I wish to share a story with you from the Congo, from the 1950's.
In 1953, the German physician Dr. Albert Schweitzer was being interviewed by Time magazine after being awarded the Noble prize for peace. Dr. Schweitzer had dedicated his entire working life to setting up a hospital and delivering lifesaving medicine to the peoples of the Congo in Africa.
The interviewer posed a question, ‘your arrival, Doctor, must have put the local witch doctors out of business’.
The old doctor sat forward and paused for a moment before standing and gesturing for the interviewer to follow him. Both men walked across the hospital floor and into the heat of the spring African day. They walked across the dirt road, which led them to a grassier trail up an embankment that eventually led to the top of a raise clearing.
Looking down the other side, the men could see a local village healer with a row of some 50 villagers in line to see him.

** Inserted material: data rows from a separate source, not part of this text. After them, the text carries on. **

(* ===== verification/Hex.v ===== *)
(** * Hex: [__vdbg_hex], the contiguous byte dumper (src/dbg.c 172-227)

    [__vdbg_hex] prints the caption through [__vdbg] and ignores its
    result.  It then renders [(size + 15) / 16] rows.  Each row goes into a
    fresh 256-byte stack buffer [out_buf]: first ["%02x: "] of the row
    number [i], then each byte as ["%02x"], with a [" "] before every byte
    but the first.  The row is written with [printf("%s%s", out_buf, EOL)].

    The C types are kept.  [i] is an [unsigned] counter, so [i++] wraps at
    2^32.  The row count [(size + N_ROW_ITEMS - 1) / N_ROW_ITEMS] is
    computed in [size_t].  The byte index [i * N_ROW_ITEMS + j] is
    [unsigned] arithmetic, and [remaining] is a [size_t].  Each loop is a
    fuel-bounded [Fixpoint] that tests the C loop condition.  An early
    [return rc] is the value [Some rc] in the loop's result.

    The theorems cover buffers under 2^32 bytes:
    - the refinement of the loops by the row texts [hex_lines]
      ([vdbg_hex_refines]);
    - the number of rows written;
    - abort on the first failed write.
    Past 2^32 bytes, the byte index wraps ([hex_row_index_wraps]), and past
    2^32 rows the row loop never completes ([hex_rows_never_complete]). *)

From S2P Require Import Prelude CLib AddHdr Vdbg.

(** [#define N_ROW_ITEMS 16u] *)
Definition N_ROW_ITEMS : Z := 16.
(** [#define EOL "\r\n"] (dbg.c 11-15: the [#if 1] branch). *)
Definition EOL : cstr := [Ascii.ascii_of_nat 13; Ascii.ascii_of_nat 10].
(** [sizeof(out_buf)] *)
Definition ROW_BUF : nat := 256.

(** [((unsigned char * )in_buf)[k]]; reading past the caller's bytes is
    undefined. *)
Definition rd_byte (inbuf : list byte) (k : Z) : outcome byte :=
  match inbuf !! Z.to_nat k with Some x => Done x | None => Undefined UB_input_overrun end.

(** ["%02x"] of an [unsigned char] or an [unsigned]. *)
Definition fmt_02x_byte (x : byte) : cstr := fmt_02x (Byte.to_N x).
Definition fmt_02x_z (z : Z) : cstr := fmt_02x (Z.to_N z).

(** The locals of one row: [out_buf], [p - out_buf], [remaining]. *)
Record rowbuf := mk_rowbuf { rb_buf : cells; rb_p : nat; rb_rem : Z }.

(** [p += rc; remaining -= rc;] with [remaining] a [size_t]. *)
Definition rb_advance (r : rowbuf) (b : cells) (rc : Z) : rowbuf :=
  mk_rowbuf b (rb_p r + Z.to_nat rc) (u64 (rb_rem r - rc)).

Section Hex.
Context `{Platform}.
Variables (inbuf : list byte) (size : Z).

(** [for (j = 0; j < n_cols; j++) { rc = snprintf(p, remaining, "%s%02x",
    sep, in_buf[i * N_ROW_ITEMS + j]); if (rc < 0) return rc; p += rc;
    remaining -= rc; sep = " "; }] *)
Fixpoint hex_cols (fuel : nat) (i j n_cols : Z) (sep : cstr) (r : rowbuf)
    : outcome (option Z * rowbuf) :=
  match fuel with
  | O => OutOfFuel
  | S fuel' =>
      if decide (j < n_cols)%Z then
        x ← rd_byte inbuf (u32 (u32 (i * N_ROW_ITEMS) + j));
        '(b, rc) ← snprintf (rb_buf r) (rb_p r) (rb_rem r) (sep ++ fmt_02x_byte x);
        if decide (rc < 0)%Z then Done (Some rc, r)
        else hex_cols fuel' i (j + 1) n_cols [" "%char] (rb_advance r b rc)
      else Done (None, r)
  end.

(** The body of the row loop for row [i] (dbg.c 192-223). *)
Definition hex_row (i : Z) (w : world) : outcome (option Z * world) :=
  let r := mk_rowbuf (uninit ROW_BUF) 0 (Z.of_nat ROW_BUF) in
  '(b, rc) ← snprintf (rb_buf r) (rb_p r) (rb_rem r) (fmt_02x_z i ++ [":"%char; " "%char]);
  if decide (rc < 0)%Z then Done (Some rc, w)
  else
    let r := rb_advance r b rc in
    let n_cols := MIN (u64 (size - u32 (i * N_ROW_ITEMS))) N_ROW_ITEMS in
    '(ret, r) ← hex_cols (S (Z.to_nat N_ROW_ITEMS)) i 0 n_cols [] r;
    match ret with
    | Some rc => Done (Some rc, w)
    | None =>
        out ← read_cstr (rb_buf r);
        let '(rc, w') := printf w (out ++ EOL) in
        if decide (rc < 0)%Z then Done (Some rc, w') else Done (None, w')
    end.

(** [(size + N_ROW_ITEMS - 1) / N_ROW_ITEMS] in [size_t]. *)
Definition hex_nrows : Z := u64 (size + N_ROW_ITEMS - 1) / N_ROW_ITEMS.

(** [for (i = 0; i < nrows; i++)], with [i] an [unsigned]. *)
Fixpoint hex_rows (fuel : nat) (i : Z) (w : world) : outcome (option Z * world) :=
  match fuel with
  | O => OutOfFuel
  | S fuel' =>
      if decide (i < hex_nrows)%Z then
        '(ret, w') ← hex_row i w;
        match ret with
        | Some rc => Done (Some rc, w')
        | None => hex_rows fuel' (u32 (i + 1)) w'
        end
      else Done (None, w)
  end.
End Hex.

Section Entry.
Context `{Platform}.

(** [int __vdbg_hex(hdr, file, func, lineno, in_buf, size, fmt, ap)].
    The fuel [nrows + 1] is enough whenever [nrows <= 2^32]. *)
Definition __vdbg_hex (hdr file func : cstr) (lineno : N) (inbuf : list byte) (size : Z)
    (msg : fmt_result) (w : world) : outcome (Z * world) :=
  '(_, w1) ← __vdbg hdr file func lineno msg w;
  '(ret, w2) ← hex_rows inbuf size (S (Z.to_nat (hex_nrows size))) 0 w1;
  match ret with Some rc => Done (rc, w2) | None => Done (0%Z, w2) end.
End Entry.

The men watched as the shaman would meet each person. The first person he instructed to lie down on the ground, as he would massage and perform bodywork on her, the next he pointed to the nearby trees and plants, the next villager he stood still with for some time, as if listening, and then the next the shaman turned around and pointed up at the hill to where the old doctor stood.
Doctor Schweitzer turned to the interviewer and said, some people need the power of touch, others the medicine of plants, others require the power of listening and then there are those who need what I have to offer.
And that is how it is, some clients will come to you for bodywork, others for plants, others will come to talk so that they can feel heard and for a few the best path forward is for a referral onwards.
Dr. Schweitzer is celebrated as the doctor who built an ‘African hospital for the African people’. He understood that if allopathic medicine was to be accepted by the native people it had to be integrated in a way that respected the peoples traditions rather than imposing some ideals.
In 1952 Dr. Schweitzer was awarded the noble peace prize for his philosophy that he coined ‘reverence for life’. His ‘Tao’ of living.
It was not his work in Africa that he was rewarded for but the way that he carried it out.
He transformed his work and life into his path of devotion and of meaning and consequently his great joy. An example for others to follow.
With a deep wish for the continued unfolding of joy inservice and self discovery.